Answer the following four subparts of Question 1 as “Yes” or “No” and provide support for your answer. A simple “Yes” or “No” without support will be given zero credit. All questions ask about simple linear regression models of the form \(Y = \beta_0 + \beta_1 X + \varepsilon\), with the usual assumptions about \(\varepsilon\). The subparts are not related to each other.

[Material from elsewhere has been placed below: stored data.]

(** ** Walks *)

Section walks.
Context (net : Net) (target : bytes) (allow_local : bool).

Local Abbreviation run := (λ fuel w, run_iterative_loop fuel net target allow_local w).

(** Some candidate has not been asked. *)
Definition pending (w : Walk) : Prop := ∃ c, c ∈ candidates w ∧ cand_id c ∉ queried w.

Lemma pending_batch w : pending w ↔ next_batch w ≠ [].
Proof.
  unfold next_batch. split.
  - intros (c & Hc & Hq). assert (c ∈ filter (λ c, cand_id c ∉ queried w) (candidates w)) as Hin.
    { by apply list_elem_of_filter. }
    by destruct (filter _ _); [apply not_elem_of_nil in Hin|].
  - destruct (filter _ _) as [|c l] eqn:Hf; [done|]. intros _. exists c.
    assert (c ∈ c :: l) as Hin by left. rewrite <- Hf in Hin.
    apply list_elem_of_filter in Hin. tauto.
Qed.

Lemma next_batch_length w : (length (next_batch w) <= ALPHA)%nat.
Proof. unfold next_batch. rewrite length_take. lia. Qed.

Lemma next_batch_unqueried w d : d ∈ next_batch w → nd_id d ∉ queried w.
Proof.
  unfold next_batch. intros Hd%elem_of_take. destruct Hd as (i & Hi & _).
  apply list_elem_of_lookup_2, list_elem_of_fmap in Hi as (c & -> & Hc).
  apply list_elem_of_filter in Hc. unfold cand_id in Hc. tauto.
Qed.

(** The ways a pass ends. *)
Lemma one_pass_cases w b p :
  one_pass net target allow_local w = (b, p) →
  (b = [] ∧ ∃ r, p = Return r w ∧ (r = Ok tt → ¬ pending w)) ∨
  (b = next_batch w ∧ pending w ∧ (hops w < LOOKUP_MAX_HOPS)%nat ∧
   ((∃ e w', p = Return (Err e) w') ∨
    ∃ rs, replies net (hops w) b = Some rs ∧
      let w' := end_round target allow_local w rs in
      if existsb (closer_unqueried w') (candidates w') then p = Again w' else p = Return (Ok tt) w')).
Proof.
  unfold one_pass. destruct (late net (hops w)).
  { intros [= <- <-]. left. split; [done|]. by eexists. }
  destruct (LOOKUP_MAX_HOPS <=? hops w)%nat eqn:Hh; breflect.
  { intros [= <- <-]. left. split; [done|]. by eexists. }
  destruct (next_batch w) as [|d l] eqn:Hb.
  { intros [= <- <-]. left. split; [done|]. eexists. split; [done|]. intros _ Hp%pending_batch. done. }
  assert (pending w) by (apply pending_batch; by rewrite Hb).
  destruct (replies net (hops w) (d :: l)) as [rs|] eqn:Hr; intros [= <- <-]; right;
    (split_and!; [done..|]); [right|left; eauto].
  exists rs. split; [done|]. cbn zeta. by destruct (existsb _ _).
Qed.

Lemma closer_unqueried_pending w :
  existsb (closer_unqueried w) (candidates w) = true → pending w.
Proof.
  intros (c & Hc & Hcu)%existsb_exists. unfold closer_unqueried in Hcu. breflect.
  exists c. split; [by apply list_elem_of_In|done].
Qed.

(** A descriptor some reply of the walk offered, the [i]-th batch being asked in round
    [h + i]: within the reply's cap, at an address the relay dials. *)
Definition in_reply (rs : list RpcResult) (d : NodeDescriptor) : Prop :=
  ∃ closer, FindNodeReply closer ∈ rs ∧ d ∈ take MAX_FIND_NODE_RESULTS closer ∧
            is_dialable_peer_addr (nd_addr d) allow_local = true.

Definition offered (h : nat) (bs : list (list NodeDescriptor)) (d : NodeDescriptor) : Prop :=
  ∃ i b rs, bs !! i = Some b ∧ b ≠ [] ∧ replies net (h + i) b = Some rs ∧ in_reply rs d.

Lemma offered_cons h b bs d :
  offered h (b :: bs) d ↔
  (b ≠ [] ∧ ∃ rs, replies net h b = Some rs ∧ in_reply rs d) ∨ offered (S h) bs d.
Proof.
  unfold offered. split.
  - intros ([|i] & b' & rs & Hi & ? & Hr & ?); cbn in Hi; simplify_eq.
    + left. rewrite Nat.add_0_r in Hr. eauto.
    + right. exists i, b', rs. by replace (S h + i)%nat with (h + S i)%nat by lia.
  - intros [(? & rs & ? & ?)|(i & b' & rs & ? & ? & Hr & ?)].
    + exists 0%nat, b, rs. by rewrite Nat.add_0_r.
    + exists (S i), b', rs. by replace (h + S i)%nat with (S h + i)%nat by lia.
Qed.

Lemma offered_nil h d : ¬ offered h [] d.
Proof. intros (i & b & rs & Hi & _). by rewrite lookup_nil in Hi. Qed.

Lemma integrate_elem cs new c :
  c ∈ integrate_descriptors target cs new allow_local →
  c ∈ cs ∨ ∃ d, d ∈ take MAX_FIND_NODE_RESULTS new ∧
                is_dialable_peer_addr (nd_addr d) allow_local = true ∧ c = candidate target d.
Proof.
  unfold integrate_descriptors. rewrite elem_of_app. intros [?|Hc]; [by left|right].
  apply list_elem_of_fmap in Hc as (d & -> & Hd). apply list_elem_of_filter in Hd as [[_ ?] ?]. eauto.
Qed.

Lemma integrate_replies_elem cs rs c :
  c ∈ integrate_replies target allow_local cs rs →
  c ∈ cs ∨ ∃ d, in_reply rs d ∧ c = candidate target d.
Proof.
  revert cs. induction rs as [|r rs IH]; intros cs; cbn; [by left|].
  intros [Hc|(d & (closer & Hcl & Hd) & ->)]%IH.
  - destruct r as [closer|]; cbn in Hc; [|by left].
    apply integrate_elem in Hc as [?|(d & ? & ? & ->)]; [by left|right].
    exists d. split; [|done]. exists closer. split; [left|done].
  - right. exists d. split; [|done]. exists closer. split; [by right|done].
Qed.

Lemma integrate_replies_mono cs rs :
  ∃ new, integrate_replies target allow_local cs rs = cs ++ new.
Proof.
  revert cs. induction rs as [|r rs IH]; intros cs.
  { exists []. by rewrite app_nil_r. }
  destruct (IH (integrate_reply target allow_local cs r)) as [new Hnew].
  unfold integrate_replies in *. cbn [foldl]. rewrite Hnew. destruct r as [closer|]; cbn.
  - unfold integrate_descriptors. rewrite <- app_assoc. eauto.
  - eauto.
Qed.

1a) You run a simple linear regression in R on 5000 data points and then you view the output with the summary() command. You find that the t-statistic for the estimated coefficient (\(b_1\)) on the explanatory variable is more than 1.96. Will the p-value reported by R for that t-statistic definitely be less than 0.025?

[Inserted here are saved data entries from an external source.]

(** A batch that removes rows and then writes a stash. *)
Lemma replace_view s gone l ins s' :
  insert_ops l = Some ins → NoDup l.*1 → commit s (map (BRemove false) gone ++ ins) = Some s' →
  markers s' = markers s ∧
  ∀ k v, stored s' !! k = Some v ↔
         (∃ r, (k, r) ∈ l ∧ ser r = Some v) ∨ ((k ∉ l.*1) ∧ (k ∉ gone) ∧ stored s !! k = Some v).
Proof.
  intros Hins Hnd Hc. apply commit_view in Hc as [Hst Hmk]. rewrite apply_app in Hst, Hmk.
  destruct (apply_removes gone (stored s) (markers s)) as [Hm1 Hr1].
  destruct (apply_inserts l ins (Mem.apply_batch (stored s) (markers s) (map (BRemove false) gone)).1
              (Mem.apply_batch (stored s) (markers s) (map (BRemove false) gone)).2 Hins Hnd) as [Hm2 Hr2].
  split; [by rewrite Hmk, Hm2|]. intros k v. rewrite Hst, Hr2, Hr1.
  destruct (decide (k ∈ gone)); naive_solver.
Qed.

(** ** Reading a stash *)

Definition prefix_of_owner (ipk : bytes) : bytes := key_package_stash_prefix ipk.

(** What [entries] promises about its answer. *)
Record is_stash s (ipk : bytes) (found : stash) : Prop := {
  st_rows : ∀ k v, stored s !! k = Some v → prefix_of_owner ipk `prefix_of` k →
    ∃ r, deser v = Some r ∧ found !! k = Some r;
  st_sound : ∀ k r, found !! k = Some r →
    (∃ v, stored s !! k = Some v ∧ deser v = Some r) ∧
    kp_ipk r = ipk ∧ stash_key ipk (kp_ref r) = Ok k;
  st_size : (size found <= KP_STASH_TARGET)%nat
}.

Lemma entries_scan_spec ipk sc : ∀ found found',
  entries_scan ipk sc found = Ok found' →
  (None ∉ sc) ∧
  (∀ k v, Some (k, v) ∈ sc → ∃ r, deser v = Some r) ∧
  (∀ k, k ∉ (ok_rows sc).*1 → found' !! k = found !! k) ∧
  (NoDup (ok_rows sc).*1 → ∀ k v r, (k, v) ∈ ok_rows sc → deser v = Some r →
     found' !! k = Some r ∧ kp_ipk r = ipk ∧ stash_key ipk (kp_ref r) = Ok k) ∧
  ((size found <= KP_STASH_TARGET)%nat → (size found' <= KP_STASH_TARGET)%nat).
Proof.
  induction sc as [|[[k v]|] sc IH]; intros found found' Hs; cbn [entries_scan] in Hs; [|repeat case_decide; try done|done].
  { injection Hs as <-. split_and!; [apply not_elem_of_nil|by intros ? ? ?%not_elem_of_nil|done| |done].
    by intros _ ? ? ? ?%not_elem_of_nil. }
  destruct (deser v) as [r|] eqn:Hd; [|done]. case_decide as Hipk; [done|].
  destruct (stash_key ipk (kp_ref r)) as [k'|] eqn:Hk; [|done]. case_decide as Hkk; [done|]. subst k'. destruct (_ <? _)%nat eqn:Hsz; [done|]. breflect.
  apply IH in Hs as (Hn & Hdes & Hout & Hin & Hsize). cbn [ok_rows fmap list_fmap fst]. split_and!.
  - by intros [|]%elem_of_cons.
  - intros k1 v1 [[= -> ->]|]%elem_of_cons; eauto.
  - intros k1 [Hne Hk1]%not_elem_of_cons. rewrite Hout by done. by apply lookup_insert_ne.
  - intros [Hk0 Hnd]%NoDup_cons k1 v1 r1 [[= -> ->]|Hr1]%elem_of_cons Hd1; [|by eapply Hin].
    rewrite Hd in Hd1. injection Hd1 as <-. rewrite Hout by done. by rewrite lookup_insert_eq.
  - intros _. by apply Hsize.
Qed.

Lemma entries_ok s ipk found : entries s ipk = Ok found → is_stash s ipk found.
Proof.
  unfold entries. intros (Hn & Hdes & Hout & Hin & Hsize)%entries_scan_spec.
  pose proof (ks_prefix_view (records s) (key_package_stash_prefix ipk)) as Hsc.
  rewrite (ok_rows_complete _ _ Hsc Hn) in Hout, Hin.
  pose proof (rows_where_NoDup (prefix (key_package_stash_prefix ipk)) (ks_view (records s))) as Hnd.
  specialize (Hin Hnd). pose proof (so_complete _ _ Hsc Hn) as Hall. split.
  - intros k v Hk Hp. assert ((k, v) ∈ prefix_rows (key_package_stash_prefix ipk) (ks_view (records s))) as Hrow
      by (by apply elem_of_prefix_rows).
    destruct (Hdes k v) as [r Hr]; [rewrite Hall; by apply list_elem_of_fmap_2|]. exists r.
    split; [done|]. by eapply Hin.
  - intros k r Hk. destruct (decide (k ∈ (prefix_rows (key_package_stash_prefix ipk) (ks_view (records s))).*1)) as [Hi|Hi].
    + apply list_elem_of_fmap in Hi as ([k1 v] & -> & Hrow). cbn in *.
      destruct (Hdes k1 v) as [r1 Hr1]; [rewrite Hall; by apply list_elem_of_fmap_2|].
      destruct (Hin _ _ _ Hrow Hr1) as (Hf & ? & ?). rewrite Hk in Hf. injection Hf as <-.
      apply elem_of_prefix_rows in Hrow as [? _]. eauto.
    + by rewrite Hout, lookup_empty in Hk.
  - apply Hsize. rewrite map_size_empty. unfold KP_STASH_TARGET. lia.
Qed.

Lemma stash_key_inj ipk ref k : stash_key ipk ref = Ok k → k = prefix_of_owner ipk ++ ref.
Proof. unfold stash_key. case_decide; [|done]. by intros [= <-]. Qed.

Lemma stash_key_prefix ipk ref k : stash_key ipk ref = Ok k → prefix_of_owner ipk `prefix_of` k.
Proof. intros ->%stash_key_inj. apply prefix_app_r. done. Qed.

(** ** Publishing *)

Lemma differs_false m k r : differs m k r = false → m !! k = None ∨ m !! k = Some r.
Proof.
  unfold differs. destruct (m !! k) as [old|]; [|by left]. intros Hd%bool_decide_eq_false.
  right. f_equal. by apply dec_stable.
Qed.

(** A record to be stored under [k], and one already consumed. *)
Definition fresh s (ipk k : bytes) (r : KeyPackageRecord) : Prop :=
  stash_key ipk (kp_ref r) = Ok k ∧ markers s !! k = None.

Lemma publish_check_spec s ipk existing incoming : ∀ final0 final,
  publish_check s ipk existing incoming final0 = Ok final →
  (∀ k r, final !! k = Some r ↔ final0 !! k = Some r ∨ (r ∈ incoming ∧ fresh s ipk k r)) ∧
  (∀ k r, r ∈ incoming → kp_ipk r = ipk ∧
     (fresh s ipk k r → existing !! k = None ∨ existing !! k = Some r)) ∧
  (∀ k r m, r ∈ incoming → stash_key ipk (kp_ref r) = Ok k → markers s !! k = Some m →
     ∃ v, ser r = Some v ∧ drop 8 m = NodeId_new v).
Proof.
  induction incoming as [|r0 incoming IH]; intros final0 final Hc; cbn [publish_check] in Hc.
  { injection Hc as <-. split_and!; intros.
    - split; [by left|]. by intros [|[?%not_elem_of_nil _]].
    - by apply not_elem_of_nil in H2.
    - by apply not_elem_of_nil in H2. }
  case_decide as Hipk; [done|]. destruct (stash_key ipk (kp_ref r0)) as [k0|] eqn:Hk0; [|done].
  destruct (ser r0) as [v0|] eqn:Hv0; [|done].
  destruct (ks_get (spent s) k0) as [got|] eqn:Hget; [|done]. apply ks_get_view in Hget.
  assert (Hkeys : ∀ k r, fresh s ipk k r → r = r0 → k = k0).
  { intros k r [Hk _] ->. congruence. }
  destruct got as [m0|]; fold (markers s) in Hget.
  - case_decide; [done|]. case_decide as Hdig; [done|].
    apply IH in Hc as (Hiff & Hmem & Hspent). setoid_rewrite elem_of_cons. split_and!.
    + intros k r. rewrite Hiff. split; [naive_solver|]. intros [?|[[->|?] Hf]]; [by left| |by right].
      destruct (Hkeys _ _ Hf eq_refl). destruct Hf as [_ Hf]. congruence.
    + intros k r [->|?]; [|by apply Hmem]. split; [done|]. intros Hf.
      destruct (Hkeys _ _ Hf eq_refl). destruct Hf as [_ Hf]. congruence.
    + intros k r m [->|?] Hk Hm; [|by eapply Hspent]. exists v0. split; [done|]. congruence.
  - destruct (_ || _) eqn:Hdiff; [done|]. breflect.
    apply IH in Hc as (Hiff & Hmem & Hspent). setoid_rewrite elem_of_cons.
    assert (Hf0 : fresh s ipk k0 r0) by done. split_and!.
    + intros k r. rewrite Hiff. destruct (decide (k = k0)) as [->|Hne].
      * rewrite lookup_insert_eq. pose proof (differs_false final0 k0 r0 ltac:(done)). naive_solver.
      * rewrite lookup_insert_ne by done. naive_solver.
    + intros k r [->|?]; [|by apply Hmem]. split; [done|]. intros Hf.
      rewrite (Hkeys _ _ Hf eq_refl). by apply differs_false.
    + intros k r m [->|?] Hk Hm; [congruence|by eapply Hspent].
Qed.

Lemma publish_ok s ipk incoming s' :
  publish s ipk incoming = (s', Ok tt) →
  markers s' = markers s ∧
  ∃ existing, is_stash s ipk existing ∧
  (∀ k, ¬ prefix_of_owner ipk `prefix_of` k → stored s' !! k = stored s !! k) ∧
  (∀ k v, prefix_of_owner ipk `prefix_of` k → stored s' !! k = Some v ↔
     ∃ r, r ∈ incoming ∧ fresh s ipk k r ∧ ser r = Some v) ∧
  (∀ k r, r ∈ incoming → kp_ipk r = ipk ∧ (fresh s ipk k r → existing !! k = None ∨ existing !! k = Some r)) ∧
  (length incoming <= KP_STASH_TARGET)%nat.
Proof.
  unfold publish. destruct (_ <? _)%nat eqn:Hlen; [done|]. breflect.
  destruct (entries s ipk) as [existing|] eqn:He; [|done]. apply entries_ok in He as Hst.
  destruct (publish_check _ _ _ _ _) as [final|] eqn:Hc; [|done].
  apply publish_check_spec in Hc as (Hiff & Hmem & _).
  destruct (insert_ops (btree_iter final)) as [ins|] eqn:Hins; [|done].
  destruct (commit _ _) as [s''|] eqn:Hcom; [|done]. intros [= <-].
  change (map fst (btree_iter existing)) with (btree_iter existing).*1 in Hcom.
  apply (replace_view _ _ _ _ _ Hins (btree_iter_NoDup _)) in Hcom as [Hmk Hst'].
  assert (Hfin : ∀ k r, final !! k = Some r ↔ r ∈ incoming ∧ fresh s ipk k r).
  { intros k r. rewrite Hiff, lookup_empty. naive_solver. }
  split; [done|]. exists existing. split; [done|]. split_and!; [| |done|done].
  - intros k Hk. apply option_eq. intros v. rewrite Hst'.
    assert (k ∉ (btree_iter final).*1).
    { intros ([k1 r] & -> & [_ [Hf _]]%elem_of_btree_iter%Hfin)%list_elem_of_fmap. by apply stash_key_prefix in Hf. }
    assert (k ∉ filter (λ k, final !! k = None) (btree_iter existing).*1).
    { intros [_ ([k1 r] & -> & Hr%elem_of_btree_iter)%list_elem_of_fmap]%list_elem_of_filter.
      apply (st_sound _ _ _ Hst) in Hr as (_ & _ & Hr). by apply stash_key_prefix in Hr. }
    split; [|naive_solver]. intros [(r & Hr & _)|?]; [|naive_solver].
    by destruct H2; apply list_elem_of_fmap; exists (k, r).
  - intros k v Hp. rewrite Hst'. setoid_rewrite elem_of_btree_iter. split.
    + intros [(r & [? ?]%Hfin & ?)|(Hn1 & Hn2 & Hk)]; [by exists r|].
      destruct (st_rows _ _ _ Hst k v Hk Hp) as (r & _ & Hr). destruct Hn2.
      apply list_elem_of_filter. split.
      * destruct (final !! k) as [r'|] eqn:Hf; [|done]. destruct Hn1.
        apply list_elem_of_fmap. exists (k, r'). by rewrite elem_of_btree_iter.
      * apply list_elem_of_fmap. exists (k, r). by rewrite elem_of_btree_iter.
    + intros (r & Hr & Hf & Hv). left. exists r. split; [by apply Hfin|done].
Qed.

(** ** Taking *)

(** The distance of a stash key to the fetcher's selector. *)
Definition ref_distance (selector k : bytes) : bytes := xor_bytes (drop 32 k) selector.

Lemma nearest_none selector l : nearest selector l = None → l = [].
Proof. destruct l as [|x l]; cbn; [done|]. destruct (nearest selector l); [by case_decide|done]. Qed.

Lemma nearest_some selector l x :
  nearest selector l = Some x →
  x ∈ l ∧ ∀ y, y ∈ l → bytes_le (ref_distance selector x.1) (ref_distance selector y.1).
Proof.
  revert x. induction l as [|z l IH]; intros x; cbn; [done|]. unfold ref_distance in *.
  destruct (nearest selector l) as [y|] eqn:Hn.
  - destruct (IH y eq_refl) as [Hy Hle]. case_decide as Hd; intros [= <-].
    + split; [left|]. intros w [->|Hw]%elem_of_cons; [done|]. etrans; [exact Hd|by apply Hle].
    + split; [by right|]. intros w [->|Hw]%elem_of_cons; [|by apply Hle].
      destruct (total bytes_le (xor_bytes (drop 32 z.1) selector) (xor_bytes (drop 32 y.1) selector)); [done|done].
  - apply nearest_none in Hn as ->. intros [= <-]. split; [left|].
    intros w [->|?%not_elem_of_nil]%elem_of_cons; done.
Qed.

(** What a take leaves of the stash [found], apart from the taken row. *)
Definition drops_expired s s' (found : stash) (now : Z) (taken : option bytes) : Prop :=
  ∀ k v, stored s' !! k = Some v ↔
    stored s !! k = Some v ∧ Some k ≠ taken ∧ (∀ r, found !! k = Some r → now < kp_expires_at_ms r).

Lemma expired_rows found now k :
  k ∈ map fst (filter (λ r, expired_at now r = true) (btree_iter found)) ↔
  ∃ r, found !! k = Some r ∧ kp_expires_at_ms r <= now.
Proof.
  rewrite list_elem_of_fmap. unfold expired_at. split.
  - intros ([k1 r] & -> & [He Hr%elem_of_btree_iter]%list_elem_of_filter). cbn in *. breflect. eauto.
  - intros (r & Hr & He). exists (k, r). rewrite list_elem_of_filter, elem_of_btree_iter. split; [done|].
    split; [|done]. cbn. by apply Z.leb_le.
Qed.

Lemma available_rows found now k r :
  (k, r) ∈ filter (λ r, expired_at now r = false) (btree_iter found) ↔
  found !! k = Some r ∧ now < kp_expires_at_ms r.
Proof.
  rewrite list_elem_of_filter, elem_of_btree_iter. unfold expired_at. cbn. rewrite Z.leb_gt. tauto.
Qed.

Lemma take_commit s gone key marker s' :
  commit s (map (BRemove false) gone ++ [BInsert true key marker; BRemove false key]) = Some s' →
  markers s' = <[key := marker]> (markers s) ∧
  ∀ k, stored s' !! k = if decide (k ∈ key :: gone) then None else stored s !! k.
Proof.
  intros [Hst Hmk]%commit_view. rewrite apply_app in Hst, Hmk.
  destruct (apply_removes gone (stored s) (markers s)) as [Hm1 Hr1]. cbn in Hst, Hmk.
  split; [by rewrite Hmk, Hm1|]. intros k. rewrite Hst. destruct (decide (k = key)) as [->|Hne].
  - rewrite decide_True by left. apply lookup_delete_eq.
  - rewrite lookup_delete_ne, Hr1 by done.
    destruct (decide (k ∈ gone)); [by rewrite decide_True by (by right)|].
    rewrite decide_False; [done|]. by intros [|]%elem_of_cons.
Qed.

1b) Your friend Joe runs a simple linear regression and finds that both the estimated intercept coefficient (\(b_0\)) and the estimated slope coefficient (\(b_1\)) on the explanatory variable are statistically significally different than zero at a 99% confidence level. He concludes that the relationship between \(X\) and \(Y\) is linear. Should you agree with Joe’s reasoning?
1c) Alyssa runs a simple linear regression. In her data, the sample standard deviation of \(X\) is equal to the sample standard deviation of \(Y\) (i.e., \(s_X = s_Y\)). For her regression, is the slope coefficient equal to the coefficient of determination (i.e., does \(b_1 = R^2\))?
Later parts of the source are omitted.